→ **Aim of the task**: Each line of the data holding "Hstep" should be found and copied.

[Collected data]
(** X2. The errors of [decodePayload].  An error it returns is the
    failure to read the body, under the text [could not read http
    response body: ]; or the decoder's [io.ErrUnexpectedEOF], syntax
    error or type error; or the non-empty text of the payload's error
    member; or the classification of the payload's status, one of
    [BadRequest], [NotFound], [ServerError] and [InvalidError].  It is
    never [io.EOF]. *)
Theorem decodePayload_error_kinds txt r e :
  snd (decodePayload txt r) = Some e ->
  (exists re, readError (Body r) = Some re
              /\ e = errorString ("could not read http response body: " ++ Error_ txt re))
  \/ e = ErrUnexpectedEOF
  \/ (exists x ctx, e = SyntaxError x ctx)
  \/ (exists a b c, e = UnmarshalTypeError a b c)
  \/ (exists s, s <> "" /\ e = errorString s)
  \/ (exists k, In k [BadRequest; NotFound; ServerError; InvalidError] /\ e = pkgError k).
Proof.
  intro H.
  destruct (readError (Body r)) as [re|] eqn:Hr.
  { rewrite (decodePayload_read_error txt r re Hr) in H. simpl in H. injection H as <-.
    left. now exists re. }
  right.
  assert (Hlate : forall p de, (de = None \/ de = Some EOF) ->
            Decode (content (Body r)) Payload.zero = (p, de) ->
            (exists s, s <> "" /\ e = errorString s)
            \/ (exists k, In k [BadRequest; NotFound; ServerError; InvalidError]
                          /\ e = pkgError k)).
  { intros p de Hde Hd. rewrite (decodePayload_decoded txt r p de Hr Hd Hde) in H. simpl in H.
    destruct (String.eqb_spec (Payload.Error p) "") as [He|He]; simpl in H.
    - destruct (negb (Payload.Status p =? 200)%Z); [|discriminate].
      injection H as <-. right. eexists. split; [|reflexivity].
      unfold errorFromHTTPCode.
      destruct (_ =? 400)%Z; [simpl; tauto|].
      destruct (_ =? 404)%Z; [simpl; tauto|].
      destruct (_ =? 500)%Z; simpl; tauto.
    - injection H as <-. left. now eexists. }
  destruct (Decode (content (Body r)) Payload.zero) as [p [de|]] eqn:Hd.
  - destruct (error_eq_EOF de) as [-> | Hne].
    + right. right. right. exact (Hlate p _ (or_intror eq_refl) eq_refl).
    + rewrite (decodePayload_decode_error txt r p de Hr Hd Hne) in H. simpl in H.
      injection H as <-.
      destruct (Decode_error_cases _ _ _ _ Hd) as [[Hv _] | (v & _ & HT)].
      * destruct (readValue_error_kinds _ _ Hv) as [HE | [HE | HE]];
          [contradiction | now left | now right; left].
      * right. right. now left.
  - right. right. right. exact (Hlate p _ (or_introl eq_refl) eq_refl).
Qed.

Lemma decodePayload_error_kinds_witness :
  (exists re, None = Some re
              /\ pkgError NotFound
                 = errorString ("could not read http response body: " ++ Error_ plainText re))
  \/ pkgError NotFound = ErrUnexpectedEOF
  \/ (exists x ctx, pkgError NotFound = SyntaxError x ctx)
  \/ (exists a b c, pkgError NotFound = UnmarshalTypeError a b c)
  \/ (exists s, s <> "" /\ pkgError NotFound = errorString s)
  \/ (exists k, In k [BadRequest; NotFound; ServerError; InvalidError]
                /\ pkgError NotFound = pkgError k).
Proof.
  exact (decodePayload_error_kinds plainText
           (mkResponse 200 (mkReadCloser bodyStatus404 None)) (pkgError NotFound) eq_refl).
Defined.

(** X5. A body that is read, is not blank and does not begin with a
    well-formed JSON value makes [decodePayload] return the zero result
    with the decoder's own error, which is [io.ErrUnexpectedEOF] or a
    syntax error; neither the status nor the error check replaces it. *)
Theorem decodePayload_malformed_body txt r e :
  readError (Body r) = None ->
  allSpaces (content (Body r)) = false ->
  readValue (content (Body r)) = inr e ->
  decodePayload txt r = (geocodeResultZero, Some e)
  /\ (e = ErrUnexpectedEOF \/ exists x ctx, e = SyntaxError x ctx).
Proof.
  intros Hr Hb He.
  assert (Hne : e <> EOF).
  { intros ->. apply readValue_EOF_iff in He. congruence. }
  split.
  - assert (Hd : Decode (content (Body r)) Payload.zero = (Payload.zero, Some e)).
    { unfold Decode. now rewrite He. }
    now rewrite (decodePayload_decode_error txt r _ e Hr Hd Hne).
  - destruct (readValue_error_kinds _ _ He) as [H | H]; [contradiction | exact H].
Qed.

Lemma decodePayload_malformed_body_witness :
  decodePayload plainText (mkResponse 200 (mkReadCloser ("{" ++ quoted "status" ++ ":") None))
  = (geocodeResultZero, Some ErrUnexpectedEOF).
Proof.
  exact (proj1 (decodePayload_malformed_body plainText
                  (mkResponse 200 (mkReadCloser ("{" ++ quoted "status" ++ ":") None))
                  ErrUnexpectedEOF eq_refl eq_refl eq_refl)).
Defined.

Lemma decodePayload_same_value txt c1 c2 b1 b2 :
  readValue b1 = readValue b2 ->
  decodePayload txt (mkResponse c1 (mkReadCloser b1 None))
  = decodePayload txt (mkResponse c2 (mkReadCloser b2 None)).
Proof. intro H. unfold decodePayload, ReadAll, Decode. simpl. now rewrite H. Qed.

(** X6. [decodePayload] decodes the first JSON value of the body and
    nothing else: white space before it and any bytes after it, ill-formed
    ones too, change neither the result nor the error (its kind and the
    parts its message is made of), when that value is not a bare number. *)
Theorem decodePayload_first_value_only txt code ws body rest v :
  allSpaces ws = true ->
  readValue body = inl v ->
  isJNumber v = false ->
  decodePayload txt (mkResponse code (mkReadCloser (ws ++ body ++ rest) None))
  = decodePayload txt (mkResponse code (mkReadCloser body None)).
Proof.
  intros Hws Hb Hv. apply decodePayload_same_value.
  unfold readValue. fold initialScanner.
  rewrite (readValueFrom_leading_spaces ws _ Hws).
  rewrite (readValueFrom_trailing initialScanner body rest v Hb Hv). now rewrite <- Hb.
Qed.

Lemma decodePayload_first_value_only_witness :
  decodePayload plainText
    (mkResponse 200 (mkReadCloser ("  " ++ bodyLondon ++ "] trailing") None))
  = decodePayload plainText (mkResponse 200 (mkReadCloser bodyLondon None)).
Proof.
  refine (decodePayload_first_value_only plainText 200 "  " bodyLondon "] trailing"
            (JObject [("status", JNumber "200");
                      ("result", JObject [("longitude", JNumber "-0.127");
                                          ("latitude", JNumber "51.507")])])
            eq_refl eq_refl eq_refl).
Defined.

(** ** Members the payload lacks *)

Lemma object_without_status ctx ms p :
  lacksField "Status" ms = true ->
  Payload.Status (fst (object Payload.fields ctx ms p)) = Payload.Status p.
Proof.
  intro HL. apply object_preserves. intros key v f Hin Hf r.
  apply findField_name in Hf as [Hf Hn].
  pose proof (lacksField_In _ _ _ _ HL Hin) as Hne.
  simpl in Hf. destruct Hf as [<- | [<- | [<- | []]]].
  - exfalso. apply Hne. now rewrite <- Hn.
  - apply fieldOf_preserves. reflexivity.
  - apply fieldOf_preserves. reflexivity.
Qed.

Lemma object_without_result ctx ms p :
  lacksField "Result" ms = true ->
  Payload.Result (fst (object Payload.fields ctx ms p)) = Payload.Result p.
Proof.
  intro HL. apply object_preserves. intros key v f Hin Hf r.
  apply findField_name in Hf as [Hf Hn].
  pose proof (lacksField_In _ _ _ _ HL Hin) as Hne.
  simpl in Hf. destruct Hf as [<- | [<- | [<- | []]]].
  - apply fieldOf_preserves. reflexivity.
  - exfalso. apply Hne. now rewrite <- Hn.
  - apply fieldOf_preserves. reflexivity.
Qed.

Lemma Decode_object body ms :
  readValue body = inl (JObject ms) ->
  Decode body Payload.zero = object Payload.fields [] ms Payload.zero.
Proof. intro H. unfold Decode. now rewrite H. Qed.

Lemma object_status_source ctx ms p :
  Payload.Status (fst (object Payload.fields ctx ms p)) = Payload.Status p
  \/ exists k lit,
       In (k, JNumber lit) ms /\ foldName k = foldName "Status"
       /\ ParseInt lit = Some (Payload.Status (fst (object Payload.fields ctx ms p))).
Proof.
  revert p. induction ms as [|[key v] ms IH]; intro p; simpl; [now left|].
  destruct (findField Payload.fields key) as [f|] eqn:Hf.
  - assert (Hstep : Payload.Status (fst (fieldStore f ctx v p)) = Payload.Status p
                    \/ exists lit, v = JNumber lit /\ foldName key = foldName "Status"
                         /\ ParseInt lit = Some (Payload.Status (fst (fieldStore f ctx v p)))).
    { apply findField_name in Hf as [Hin Hn].
      simpl in Hin. destruct Hin as [<- | [<- | [<- | []]]].
      - simpl. destruct v; simpl; try (now left).
        destruct (ParseInt lit) as [n|] eqn:Hp; simpl; [|now left].
        right. exists lit. repeat split; [now rewrite <- Hn | exact Hp].
      - left. apply fieldOf_preserves. reflexivity.
      - left. apply fieldOf_preserves. reflexivity. }
    destruct (fieldStore f ctx v p) as [c1 e1]. simpl in Hstep.
    specialize (IH c1). destruct (object Payload.fields ctx ms c1) as [c2 e2]. simpl in *.
    destruct IH as [IH | (k & lit & Hin & Hk & Hp)].
    + rewrite IH. destruct Hstep as [-> | (lit & -> & Hk & Hp)]; [now left|].
      right. exists key, lit. repeat split; auto.
    + right. exists k, lit. repeat split; auto.
  - destruct (IH p) as [IH' | (k & lit & Hin & Hk & Hp)]; [now left|].
    right. exists k, lit. repeat split; auto.
Qed.

(** X3. [decodePayload] succeeds only on a body that is read and whose
    first JSON value is an object with a member named [status], in any
    case, that holds a number read as the integer 200. *)
Theorem decodePayload_success_shape txt r result :
  decodePayload txt r = (result, None) ->
  readError (Body r) = None
  /\ exists ms,
       readValue (content (Body r)) = inl (JObject ms)
       /\ exists k lit,
            In (k, JNumber lit) ms /\ foldName k = foldName "Status"
            /\ ParseInt lit = Some 200%Z.
Proof.
  intro H. apply decodePayload_succeeds_iff in H as (Hr & p & Hd & He & Hs & ->).
  split; [exact Hr|].
  unfold Decode in Hd. destruct (readValue (content (Body r))) as [v|e]; [|discriminate].
  destruct v as [| | | | |ms]; try discriminate.
  - simpl in Hd. injection Hd as <-. discriminate.
  - exists ms. split; [reflexivity|].
    pose proof (object_status_source [] ms Payload.zero) as HS.
    change (Payload.store [] (JObject ms) Payload.zero)
      with (object Payload.fields [] ms Payload.zero) in Hd.
    rewrite Hd in HS. simpl in HS. rewrite Hs in HS.
    destruct HS as [HS | HS]; [discriminate | exact HS].
Qed.

Lemma decodePayload_success_shape_witness :
  readError (mkReadCloser bodyLondon None) = None
  /\ exists ms,
       readValue bodyLondon = inl (JObject ms)
       /\ exists k lit,
            In (k, JNumber lit) ms /\ foldName k = foldName "Status"
            /\ ParseInt lit = Some 200%Z.
Proof.
  exact (decodePayload_success_shape plainText
           (mkResponse 200 (mkReadCloser bodyLondon None))
           (set_Latitude latLondon (set_Longitude lonLondon geocodeResultZero)) eq_refl).
Defined.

→ **Solved exercise**:
  - assert (Hstep : Payload.Status (fst (fieldStore f ctx v p)) = Payload.Status p
    destruct (fieldStore f ctx v p) as [c1 e1]. simpl in Hstep.
    + rewrite IH. destruct Hstep as [-> | (lit & -> & Hk & Hp)]; [now left|].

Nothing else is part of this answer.